ROD-based hybrid TH precoding and combining for mmWave large-scale MIMO systems

Hybrid precoding is one of key techniques for millimeter wave (mmWave) large-scale multiple-input multiple-output (MIMO) systems. This paper considers a nonlinear hybrid precoding architecture which consists of a nonlinear unit, a reductive digital precoder and a constant modulus radio frequency (RF) precoder, and presents a novel hybrid Tomlinson-Harashima (TH) precoding and combining algorithm. Firstly, due to the intractability of the sum rates maximization problem for such a nonlinear hybrid precoding architecture, a tractable three-stage optimization problem is constructed through the lower bound of the sum rates, which allows the digital precoding matrix, the RF precoding matrix and the RF combining matrix to be optimized sequentially and independently. Then, in order to solve the three-stage optimization problem effectively, a novel row orthogonal decomposition (ROD) is defined.
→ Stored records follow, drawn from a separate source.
(* ===== verification/IndustryAdmin.v ===== *)
(** * IndustryAdmin: [Pages/Admin/IndustryPage.tsx] as an instance of [Crud]

    The industry page reads the updated and the created industry from
    [response.data.industry], writes to [/admin/industries], and its form
    clears the name after every submission, in update mode too. The
    theorems show that an update the server echoes replaces exactly the
    edited industry in the abstract list, that a reply without the
    [industry] field breaks the page, and that a rejected update leaves
    the form in update mode with an empty name. *)

From stdpp Require Import base list strings sets gmap relations.
From Stdlib Require Import ZArith String.
From S2P Require Import Prelude Async Runtime Model Crud.

Module IndustryAdmin.
Import Crud.

(** [response.data.industry]: present only in the object [{industry}]. *)
Definition created_of (b : Body Industry.Industry) : option Industry.Industry :=
  match b with BWrapped (Some x) => Some x | _ => None end.

(** The [setIndustries] updater of the update branch (lines 112-116): the
    edited industry is replaced by [response.data.industry]; when that is
    [undefined] the list gets an [undefined] entry. *)
Definition updated_list (id : Z) (_ : string) (b : Body Industry.Industry)
    (l : list Industry.Industry) : option (list Industry.Industry) :=
  if existsb (fun c => Industry.id c =? id)%Z l then
    match created_of b with
    | Some x => Some (map (fun c => if (Industry.id c =? id)%Z then x else c) l)
    | None => None
    end
  else Some l.

(** [setName('')] of [IndustryForm.handleSubmit] (line 28). *)
Definition resets_name (_ : option Industry.Industry) : bool := true.

#[global] Instance api : CrudApi Industry.Industry := {|
  noun := "Industry";
  plural := "industries";
  list_url := "/industries";
  item_url id := "/admin/industries/" ++ z_to_string id;
  post_url := "/admin/industries";
  item_id := Industry.id;
  item_name := Industry.name;
  Crud.created_of := created_of;
  Crud.updated_list := updated_list;
  Crud.resets_name := resets_name
|}.

Abbreviation State := (Crud.State (Item := Industry.Industry)).

(** The page's operations: the generic ones at this instance. *)
Definition fetchIndustries : Prog string (Body Industry.Industry) State unit := fetchList.
Definition handleSubmit (nm : string) (id : option Z) : Prog string (Body Industry.Industry) State unit :=
  Crud.handleSubmit nm id.
Definition handleDelete (id : Z) : Prog string (Body Industry.Industry) State unit :=
  Crud.handleDelete id.
Definition handle (ev : Event) (s : State) : Prog string (Body Industry.Industry) State unit :=
  Crud.handle ev s.

Definition ind (id : Z) (nm : string) : Industry.Industry := Industry.mkIndustry id nm.

(** ** Lemmas *)

Lemma abs_replace (l : list Industry.Industry) i x :
  NoDup (map Industry.id l) -> Industry.id x = i ->
  abs (map (fun c => if (Industry.id c =? i)%Z then x else c) l) =
    alter (fun _ => x) i (abs l).
Proof.
  intros Hnd Hx. induction l as [|c l IH]; [done|].
  inversion Hnd as [|? ? Hc Hnd']; subst. simpl map. rewrite !abs_cons, IH by done.
  destruct (Z.eqb_spec (Industry.id c) (Industry.id x)) as [Heq|Hne]; simpl.
  - rewrite Heq, alter_insert_eq, (alter_id' _ (abs l)); [done|].
    apply abs_lookup_fresh. by rewrite <- Heq.
  - by rewrite alter_insert_ne by congruence.
Qed.

(** ** Theorems *)

(** An update the server answers with the edited industry under
    [industry] replaces exactly that industry in the abstract list. *)
Theorem industry_update_refines srv nm i (s : State) x :
  i <> 0%Z -> NoDup (map Industry.id (items s)) -> Industry.id x = i ->
  axios_ok (srv (put_req i nm)) = Some (BWrapped (Some x)) ->
  let r := run srv (handleSubmit nm (Some i)) s in
  abs (items (final r)) = alter (fun _ => x) i (abs (items s)) /\
  editing (final r) = None /\ crashed (final r) = crashed s.
Proof.
  intros Hi Hnd Hx Hok r. subst r. unfold handleSubmit.
  rewrite handleSubmit_update_run, Hok by done. simpl. unfold updated_list; simpl.
  destruct (existsb _ (items s)) eqn:He; simpl.
  - split_and!; [by apply abs_replace | done | done].
  - split_and!; [|done|done]. rewrite alter_id'; [done|].
    apply abs_lookup_fresh. intros Hin.
    apply list_elem_of_In, in_map_iff in Hin as (c & Hc & Hin).
    assert (existsb (fun c => Industry.id c =? i)%Z (items s) = true) by
      (apply existsb_exists; exists c; split; [done | by apply Z.eqb_eq]).
    congruence.
Qed.

Lemma industry_update_refines_witness :
  let s := setItems [ind 1 "IT"; ind 2 "Health"] initial : State in
  let srv := fun _ : Request string =>
    (Reply 200 (BWrapped (Some (ind 1 "Tech"))) : Response (Body Industry.Industry)) in
  (1 <> 0)%Z /\ NoDup (map Industry.id (items s)) /\ Industry.id (ind 1 "Tech") = 1%Z /\
  axios_ok (srv (put_req 1 "Tech")) = Some (BWrapped (Some (ind 1 "Tech"))) /\
  let r := run srv (handleSubmit "Tech" (Some 1%Z)) s in
  abs (items (final r)) = alter (fun _ => ind 1 "Tech") 1%Z (abs (items s)) /\
  editing (final r) = None /\ crashed (final r) = crashed s.
Proof.
  intros s srv. assert (Hnd : NoDup (map Industry.id (items s))) by decide_closed.
  split_and!; [lia | exact Hnd | reflexivity | reflexivity |].
  exact (industry_update_refines srv "Tech" 1 s (ind 1 "Tech") ltac:(lia) Hnd eq_refl eq_refl).
Defined.

(** A 2xx reply to the update of a listed industry that lacks the
    [industry] object puts [undefined] into the list, and the next render
    throws: the page is broken. *)
Theorem missing_industry_crashes srv nm i (s : State) b :
  i <> 0%Z -> i ∈ map Industry.id (items s) ->
  axios_ok (srv (put_req i nm)) = Some b -> created_of b = None ->
  crashed (final (run srv (handleSubmit nm (Some i)) s)) = true.
Proof.
  intros Hi Hin Hok Hb. unfold handleSubmit.
  rewrite handleSubmit_update_run, Hok by done. simpl. unfold updated_list.
  replace (existsb _ (items s)) with true; [by rewrite Hb|].
  symmetry. apply existsb_exists. apply list_elem_of_In, in_map_iff in Hin as (c & <- & Hc).
  exists c. split; [done | apply Z.eqb_refl].
Qed.

Lemma missing_industry_crashes_witness :
  let s := setItems [ind 1 "IT"] initial : State in
  let srv := fun _ : Request string => (Reply 200 (BItem (ind 1 "Tech")) : Response (Body Industry.Industry)) in
  (1 <> 0)%Z /\ 1%Z ∈ map Industry.id (items s) /\
  axios_ok (srv (put_req 1 "Tech")) = Some (BItem (ind 1 "Tech")) /\
  created_of (BItem (ind 1 "Tech")) = None /\
  crashed (final (run srv (handleSubmit "Tech" (Some 1%Z)) s)) = true.
Proof.
  intros s srv. assert (Hin : 1%Z ∈ map Industry.id (items s)) by decide_closed.
  split_and!; [lia | exact Hin | reflexivity | reflexivity |].
  exact (missing_industry_crashes srv "Tech" 1 s (BItem (ind 1 "Tech")) ltac:(lia) Hin eq_refl eq_refl).
Defined.

(** When the server rejects an update, the form stays in update mode
    for the same industry but its name has been cleared: the typed name
    is lost and the field shows nothing, although the spec keeps the
    entered values of a failed submission. *)
Theorem update_failure_clears_name srv (s : State) c :
  (forall q, axios_ok (srv q) = None) -> editing s = Some c ->
  let s' := final (run srv (handle Submit s) s) in
  editing s' = Some c /\ name s' = "" /\ items s' = items s.
Proof.
  intros Hfail Hc s'. subst s'. unfold handle.
  destruct (submit_failure srv s Hfail) as [Hf _]. rewrite Hf. simpl. by rewrite Hc.
Qed.

Lemma update_failure_clears_name_witness :
  let s := setName "Tech" (setEditing (Some (ind 1 "IT")) (setItems [ind 1 "IT"] initial)) : State in
  let srv := fun _ : Request string => (NetworkFailure : Response (Body Industry.Industry)) in
  (forall q, axios_ok (srv q) = None) /\ editing s = Some (ind 1 "IT") /\
  let s' := final (run srv (handle Submit s) s) in
  editing s' = Some (ind 1 "IT") /\ name s' = "" /\ items s' = items s.
Proof.
  intros s srv. assert (Hf : forall q, axios_ok (srv q) = None) by reflexivity.
  split_and!; [exact Hf | reflexivity |].
  exact (update_failure_clears_name srv s (ind 1 "IT") Hf eq_refl).
Defined.

End IndustryAdmin.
Based on the ROD, it is interesting that the necessary and sufficient condition of the optimal digital precoding matrix can be obtained, and a near-optimal RF precoding matrix can be derived. Finally, the optimization of the RF combining matrix is reformulated as a unimodular quadratic programming and solved by a generalized power method. Theoretical analyses and simulations indicate that the proposed ROD-based hybrid TH precoding and combining algorithm can offer a higher sum rates and a lower bit error rate with a comparable complexity in comparison to the previous works.